Write out exactly the lines that run from the one containing "- destruct Hs" to the end of the entries below, with both end lines included.

-- Information shown --
......

(* ===== verification/FirstRun.v ===== *)
(** * A server from its first start on

    What internal/bootstrap/init.go leaves, and what becomes of it: the tables are sound and
    the owner is an active member, but nobody holds a role that ranks, so no request can ban,
    time out or rank anybody; and a member who is removed never comes back. *)
From S2P Require Import Prelude GoStd Platform Permission PermCache PermInvalidate Validate Config AuthCrypto.
From S2P Require Import Jwt Postgres Frames Domain GuildTables GuildRepo Http MemberApi UserDB JoinApi.
From S2P Require Import GuildSpec JoinSpec ApiLogic MemberProofs JoinProofs GuildStore Routes.
From S2P Require Import Bootstrap GuildHistory.
Open Scope Z_scope.

(** Hashing a password is not the database's business. *)
Class HashFrame {W V : Type} `{Argon2 W} (obs : W → V) : Prop := {
  CreateHash_keeps : ∀ p params, keeps obs (argon2id_CreateHash p params) }.

Section seeded.
Context {U : Type} `{UUIDLaws U} `{!RandomUUID U} `{!UUIDOrder U} `{!MemberStatuses} `{!MemberStatusLaws}.
Implicit Types (d : guild U) (u : U).

(** No server yet: accounts apart, nothing is stored. *)
Definition no_server d : Prop :=
  g_server d = None ∧ g_roles d = ∅ ∧ g_members d = ∅ ∧ g_member_roles d = ∅ ∧ g_bans d = ∅ ∧
  g_invites d = ∅ ∧ g_onboarding d = None.
(** One owner, an active member with the @everyone role, which is the only role. *)
Definition seeded perms d : Prop := ∃ o e m r c,
  owner d = Some o ∧ is_Some (g_users d !! o) ∧
  g_roles d = {[e := r]} ∧ Role.ID r = e ∧ Role.Name r = "@everyone"%string ∧ Role.Position r = 0 ∧
  Role.IsEveryone r = true ∧ Role.Permissions r = perms ∧
  g_members d = {[o := m]} ∧ m_status m = MemberStatusActive ∧ g_member_roles d = {[(o, e)]} ∧
  g_bans d = ∅ ∧ g_invites d = ∅ ∧ g_onboarding d = Some c ∧ Onboarding.AutoRoles c = [].

Lemma seeded_deadlocked perms d : seeded perms d → deadlocked d ∧ invites_inv d.
Proof.
  intros (o & e & m & r & c & Ho & Hu & Hr & Hid & Hn & Hp & He & _ & Hm & Hs & Hmr & Hb & Hi & Hc & Ha).
  assert (Hrole : ∀ i r', g_roles d !! i = Some r' → i = e ∧ r' = r)
    by (rewrite Hr; by intros i r' [-> ->]%lookup_singleton_Some).
  assert (Hmem : ∀ u, is_member d u → u = o).
  { intros u [m' Hm']. rewrite Hm in Hm'. by apply lookup_singleton_Some in Hm' as [-> _]. }
  split; [split; [split|..]|split].
  - intros i r' [-> ->]%Hrole. by rewrite Hp.
  - intros i j r1 r2 [-> ->]%Hrole [-> ->]%Hrole. done.
  - exists e, r. rewrite Hr, lookup_singleton_eq. split_and!; [done..|]. by intros i r' [-> _]%lookup_singleton_Some.
  - intros o' Ho'. rewrite Ho in Ho'. injection Ho' as <-. exists m. rewrite Hm. by rewrite lookup_singleton_eq.
  - intros u i Hin. rewrite Hmr in Hin. apply elem_of_singleton in Hin as [= -> ->]. split; [done|].
    rewrite Hr, lookup_singleton_eq. eauto.
  - intros u m' Hm'. rewrite Hm in Hm'. apply lookup_singleton_Some in Hm' as [-> <-]. split; [done|].
    rewrite Hs, status_active. set_solver.
  - rewrite Hb. apply map_Forall_empty.
  - intros u _. by rewrite Hb.
  - intros u i r' ->%Hmem [-> _]%Hrole _. rewrite Hmr. set_solver.
  - intros u i r' [-> ->]%Hrole _. done.
  - unfold auto_roles. by rewrite Hc.
  - rewrite Hi. apply map_Forall_empty.
  - intros i j a b Ha'. by rewrite Hi in Ha'.
Qed.

(** Removed, with the row of @everyone left behind. *)
Definition former d u : Prop :=
  ¬ is_member d u ∧ ∃ e r, g_roles d !! e = Some r ∧ Role.IsEveryone r = true ∧ (u, e) ∈ g_member_roles d.

Definition holds_everyone d u : Prop :=
  ∃ e r, g_roles d !! e = Some r ∧ Role.IsEveryone r = true ∧ (u, e) ∈ g_member_roles d.
Lemma inv_holds d u : guild_inv d → is_member d u → holds_everyone d u.
Proof.
  intros Hd Hm. destruct (inv_everyone _ Hd) as (e & r & Hr & He & _). exists e, r. split_and!; [done..|].
  by eapply inv_holds_everyone.
Qed.
Lemma step_holds caller d d' u : guild_step caller d d' → holds_everyone d u → holds_everyone d' u.
Proof.
  intros Hs (e & r & Hr & He & Hin). destruct Hs; try (by exists e, r).
  - exists e, r. split_and!; [done..|]. simpl. apply elem_of_union. by right.
  - exists e, r. split_and!; [done..|]. simpl. apply elem_of_difference. split; [done|].
    intros [= _ ->]%elem_of_singleton. congruence.
  - exists e, r. split_and!; [|done..]. simpl. rewrite lookup_insert_ne; [done|]. intros ->. congruence.
  - destruct (decide (id = e)) as [->|Hne].
    + exists e, (set_role p (g_now d) r). simpl. split_and!; [|done..]. simplify_eq. by rewrite lookup_insert_eq.
    + exists e, r. simpl. by rewrite lookup_insert_ne.
  - assert (id ≠ e) by (intros ->; congruence). exists e, r. simpl. rewrite lookup_delete_ne by done.
    split_and!; [done..|]. apply elem_of_filter. split; [by apply not_eq_sym|done].
Qed.
Lemma step_not_member caller d d' u : guild_step caller d d' → ¬ is_member d u → ¬ is_member d' u.
Proof.
  intros Hs Hn [m Hm]. apply Hn. unfold is_member. destruct Hs; simpl in Hm; eauto;
    first [apply lookup_delete_Some in Hm as [_ Hm]; eauto
          |apply lookup_insert_Some in Hm as [[<- _]|[_ Hm]]; eauto].
Qed.
Lemma join_former caller d d' u : join_step caller d d' → former d u → former d' u.
Proof.
  intros Hs [Hn (e & r & Hr & He & Hin)].
  assert (Hh : holds_everyone d' u).
  { pose proof (join_step_same _ _ _ Hs) as (Hr' & _ & Hm). exists e, r. rewrite Hr'. split_and!; [done..|].
    apply Hm. by left. }
  split; [|exact Hh]. intros [m' Hm']. apply Hn. unfold is_member.
  destruct Hs as [Hu Hm Hb Hfree|m Hm Hp Hl| | | | | |]; simpl in Hm'; eauto;
    apply lookup_insert_Some in Hm' as [[-> _]|[_ Hm']]; eauto.
  destruct (Hfree e); [|done]. apply elem_everyone. eauto.
Qed.
Lemma joins_former caller d d' u : rtc (join_step caller) d d' → former d u → former d' u.
Proof. induction 1; eauto using join_former. Qed.
End seeded.

Section theorems.
Context {U W : Type} `{UUIDLaws U} `{!RandomUUID U} `{!UUIDOrder U} `{!MemberStatuses} `{!MemberStatusLaws}.
Context `{PostgresLaws (guild U) W} `{Clock W} `{!PermissionLib} `{!PermissionLaws} `{!RoutePermissions} `{!JwtLib}.
Context `{ValkeyLaws W} `{!Codec (InvalidationMessage U)} `{!Codec (gmap string string)}.
Context `{GatewayQueue W} `{AuditLog U W} `{EventNames} `{ApiErrors} `{TimeFormat} `{TimeParse}.
Context `{!ValkeyFrame (pg_view (DB := guild U) (W := W))} `{!SideFrame (pg_view (DB := guild U) (W := W))}.
Context `{!PgFrame (guild U) (vk_view (W := W))}.
Context `{CryptoRand W} `{!UserRepo U W} `{!UsersTable U W} `{!RandFrame (pg_view (DB := guild U) (W := W))}.
Context `{!Codec (gmap string json_scalar)} `{!OnboardingSteps} (docs : Onboarding.DocumentStore).
Context `{!DefaultPermissions} `{Argon2 W} `{!NetMail} `{!HashFrame (pg_view (DB := guild U) (W := W))}.
Implicit Types (h : handler) (c : request U) (d : guild U) (x : server_route) (w : W).
Abbreviation view := (pg_view (DB := guild U) (W := W)).

(** The statements of the seed, on tables without a server. *)
Definition seed_tables (cfg : Config) (ownerEmail username hash : string) : M (guild U) unit :=
  o ← wrap "insert owner user" (insert_owner ownerEmail username hash);
  wrap "insert server_config" (insert_server (ServerName cfg) (ServerDescription cfg) o) ;;
  e ← wrap "insert @everyone role" (insert_everyone (wrap64 DefaultEveryonePermissions));
  wrap "insert owner member" (insert_member o "active") ;;
  wrap "insert owner member_roles" (insert_member_role o e) ;;
  wrap "insert #general channel" (insert_channel "general" "text" positionGeneral o) ;;
  ch ← wrap "insert #welcome channel" (insert_channel "welcome" "text" positionWelcome o);
  wrap "insert onboarding_config"
    (insert_onboarding ch (OnboardingRequireEmailVerification cfg) (OnboardingOpenJoin cfg)
       (OnboardingMinAccountAge cfg) (OnboardingRequirePhone cfg) (OnboardingRequireCaptcha cfg)).
Lemma seed_body cfg e u hash : tx_body (seed (U := U) (W := W) cfg e u hash) (seed_tables cfg e u hash).
Proof. unfold seed, seed_tables. repeat tx_step. Qed.

Lemma seed_seeded cfg em us hash d a d' :
  no_server d → seed_tables cfg em us hash d = (Ok a, d') → seeded (wrap64 DefaultEveryonePermissions) d'.
Proof.
  intros (Hs & Hr & Hm & Hmr & Hb & Hi & Ho) E. unfold seed_tables in E.
  apply bind_Ok_inv in E as (o & d1 & E1 & E). apply wrap_Ok_inv in E1.
  unfold insert_owner, next_id, gets, modify, mbind, M_bind, mret, M_ret, fail in E1. simpl in E1.
  destruct (bool_decide _) in E1; [done|]. injection E1 as <- <-.
  apply bind_Ok_inv in E as ([] & d2 & E1 & E). apply wrap_Ok_inv in E1.
  unfold insert_server, next_id, gets, modify, mbind, M_bind, mret, M_ret, fail in E1. simpl in E1.
  destruct (bool_decide _) in E1; [done|]. injection E1 as <-.
  apply bind_Ok_inv in E as (e & d3 & E1 & E). apply wrap_Ok_inv in E1.
  unfold insert_everyone, next_id, gets, modify, mbind, M_bind, mret, M_ret, fail in E1. simpl in E1.
  destruct (_ || _) in E1; [done|]. injection E1 as <- <-.
  apply bind_Ok_inv in E as ([] & d4 & E1 & E). apply wrap_Ok_inv in E1.
  unfold insert_member, gets, modify, mbind, M_bind, fail in E1. simpl in E1.
  destruct (bool_decide _) in E1; [done|]. destruct (bool_decide _) in E1; [done|]. injection E1 as <-.
  apply bind_Ok_inv in E as ([] & d5 & E1 & E). apply wrap_Ok_inv, insert_member_role_Ok in E1 as (_ & Hu & _ & ->).
  apply bind_Ok_inv in E as (g & d6 & E1 & E). apply wrap_Ok_inv in E1.
  unfold insert_channel, next_id, gets, modify, mbind, M_bind, mret, M_ret, fail in E1. simpl in E1.
  destruct (bool_decide _) in E1; [done|]. destruct (bool_decide _) in E1; [done|]. injection E1 as <- <-.
  apply bind_Ok_inv in E as (ch & d7 & E1 & E). apply wrap_Ok_inv in E1.
  unfold insert_channel, next_id, gets, modify, mbind, M_bind, mret, M_ret, fail in E1. simpl in E1.
  destruct (bool_decide _) in E1; [done|]. destruct (bool_decide _) in E1; [done|]. injection E1 as <- <-.
  apply wrap_Ok_inv in E. unfold insert_onboarding in E.
  apply bind_Ok_inv in E as ([] & d8 & E1 & E). apply encode_int4_Ok in E1 as [-> _].
  unfold next_id, gets, modify, mbind, M_bind, mret, M_ret, fail in E. simpl in E.
  destruct (bool_decide _) in E; [done|]. injection E as _ <-.
  eexists _, _, _, _, _. simpl. rewrite Hr, Hm, Hmr, Hb, Hi. split_and!; try reflexivity.
  - exact Hu.
  - by rewrite status_active.
  - set_solver.
Qed.

Lemma writes_after {A B} (m : M W A) (k : A → M W B) S :
  keeps view m → (∀ a, writes (k a) S) → writes (m ≫= k) S.
Proof.
  intros Hm Hk w r w' E. apply bind_inv in E as [(a & w1 & E1 & E)|(e & E1 & ->)];
    pose proof (keeps_run view _ _ _ _ Hm E1) as Hv; rewrite <-Hv; [by apply Hk in E|right; eauto].
Qed.
Lemma RunFirstInit_writes cfg :
  writes (RunFirstInit (U := U) (W := W) cfg)
    (λ d d', no_server d → seeded (wrap64 DefaultEveryonePermissions) d').
Proof.
  unfold RunFirstInit. destruct (_ || _).
  { intros w r w' [= <- <-]. right. eauto. }
  apply writes_after; [keeps|]. intros p. apply writes_after; [keeps|]. intros [].
  apply writes_after; [unfold HashPassword; apply keeps_wrap, keeps_wrap, CreateHash_keeps|]. intros hash.
  eapply writes_atomic; [intros w r w' E; eapply WithTx_atomic; [apply seed_body|exact E]|].
  intros d a d' E Hd. by eapply seed_seeded.
Qed.

(** The first start either fails, and then the tables are as they were or complete, or it leaves
    sound tables with one owner, who is an active member and may do everything, and with a single
    role, @everyone, of the documented permissions. *)
Lemma first_run_seeds cfg w r w' :
  no_server (view w) → RunFirstInit (U := U) cfg w = (r, w') →
  match r with
  | Ok _ => seeded (wrap64 DefaultEveryonePermissions) (view w')
  | Err _ => view w' = view w ∨ seeded (wrap64 DefaultEveryonePermissions) (view w')
  end ∧
  (∀ perms, seeded perms (view w') → guild_inv (view w') ∧ invites_inv (view w') ∧
     ∃ o, owner (view w') = Some o ∧ is_admin (guild_perms (view w')) o).
Proof.
  intros Hd E. split.
  - apply RunFirstInit_writes in E as [HS|[Hv [e ->]]]; [|by left]. specialize (HS Hd). destruct r; [done|by right].
  - intros perms Hse. pose proof Hse as (o & _ & _ & _ & _ & Ho & _).
    apply seeded_deadlocked in Hse as [[Hg _ _] Hi]. split_and!; [done..|]. exists o. split; [done|]. by left.
Qed.

(** C23: On a server that has just been started for the first time nobody outranks anybody: as long
    as no request leaves an automatic role configured, whatever else is asked and by whomever,
    nobody holds a role but @everyone, nobody is banned or timed out, and no request changes or
    deletes a role; and only a request of the owner that names automatic roles configures one. *)
Theorem fresh_server_deadlock cfg h perms w w' :
  seeded perms (view w) → served docs cfg h no_auto_roles w w' →
  (∀ u i r, g_roles (view w') !! i = Some r → (u, i) ∈ g_member_roles (view w') → Role.IsEveryone r = true) ∧
  g_bans (view w') = ∅ ∧
  (∀ w1 x c r w2 id ro, served docs cfg h no_auto_roles w w1 →
     no_auto_roles x (view w2) → api_routes docs cfg h x c w1 = (r, w2) →
     g_roles (view w1) !! id = Some ro → g_roles (view w2) !! id = Some ro) ∧
  (∀ t m, g_members (view w') !! t = Some m → m_status m ≠ MemberStatusTimedOut) ∧
  (∀ x c r w2, api_routes docs cfg h x c w' = (r, w2) → auto_roles (view w2) ≠ [] →
     ∃ b caller, x = UpdateOnboarding b ∧ auto_roles_named b ≠ [] ∧
       authenticated cfg c w' caller ∧ owner (view w') = Some caller).
Proof.
  intros Hse Hs. pose proof Hse as (o & e & m0 & r0 & c0 & _ & _ & _ & _ & _ & _ & _ & _ & Hm & Hst & _ & Hb & _).
  apply seeded_deadlocked in Hse as [Hd _].
  destruct (served_stuck docs cfg h w w' Hd Hs) as [Hd' Hk]. split_and!.
  - apply Hd'.
  - apply map_empty. intros t. destruct (g_bans (view w') !! t) as [b|] eqn:E; [|done].
    destruct (stuck_bans _ _ Hk t) as [b0 Hb']; [by rewrite E|]. by rewrite Hb in Hb'.
  - intros w1 x c r w2 id ro Hs1 Hx E Hro. destruct (served_stuck docs cfg h w w1 Hd Hs1) as [Hd1 _].
    assert (Hs2 : served docs cfg h no_auto_roles w1 w2)
      by (eapply served_request; [exact Hx|exact E|apply served_done]).
    destruct (served_stuck docs cfg h w1 w2 Hd1 Hs2) as [_ Hk2]. by apply (stuck_roles _ _ Hk2).
  - intros t m Ht Hto. destruct (stuck_timeouts _ _ Hk t m Ht Hto) as (m1 & Hm1 & Hs1 & _).
    rewrite Hm in Hm1. apply lookup_singleton_Some in Hm1 as [-> <-]. rewrite Hst in Hs1.
    by rewrite status_active, status_timed_out in Hs1.
  - intros x c r w2 E. eapply auto_roles_set; [exact E|]. by apply Hd'.
Qed.

(** C22: Once a request has ended a membership no request restores it: the row of @everyone stays
    behind in member_roles, and joining inserts it again.  So a member who was kicked, unbanned or
    who left can never rejoin. *)
Theorem leaving_is_final cfg h x c w r w' u :
  guild_inv (view w) → api_routes docs cfg h x c w = (r, w') →
  (is_member (view w) u → is_member (view w') u ∨ former (view w') u) ∧
  (former (view w) u → former (view w') u).
Proof.
  intros Hd E. apply api_routes_steps in E as [He|(caller & _ & [Hs|[Hs|[_ Hs]]])].
  - rewrite He. by auto.
  - split.
    + intros Hm. destruct (decide (is_Some (g_members (view w') !! u))) as [?|Hn]; [by left|right].
      split; [done|]. by eapply step_holds, inv_holds.
    + intros [Hn Hh]. split; [by eapply step_not_member|by eapply step_holds].
  - split; [|by eapply joins_former]. intros [m Hm]. left.
    apply joins_untouched in Hs as [_ Hs]. destruct (Hs u m Hm) as (m' & Hm' & _). by exists m'.
  - destruct Hs as (_ & cfg' & Hv). rewrite Hv. split; [by left|done].
Qed.
End theorems.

......

-- Task answer --
  - destruct Hs as (_ & cfg' & Hv). rewrite Hv. split; [by left|done].
Qed.
End theorems.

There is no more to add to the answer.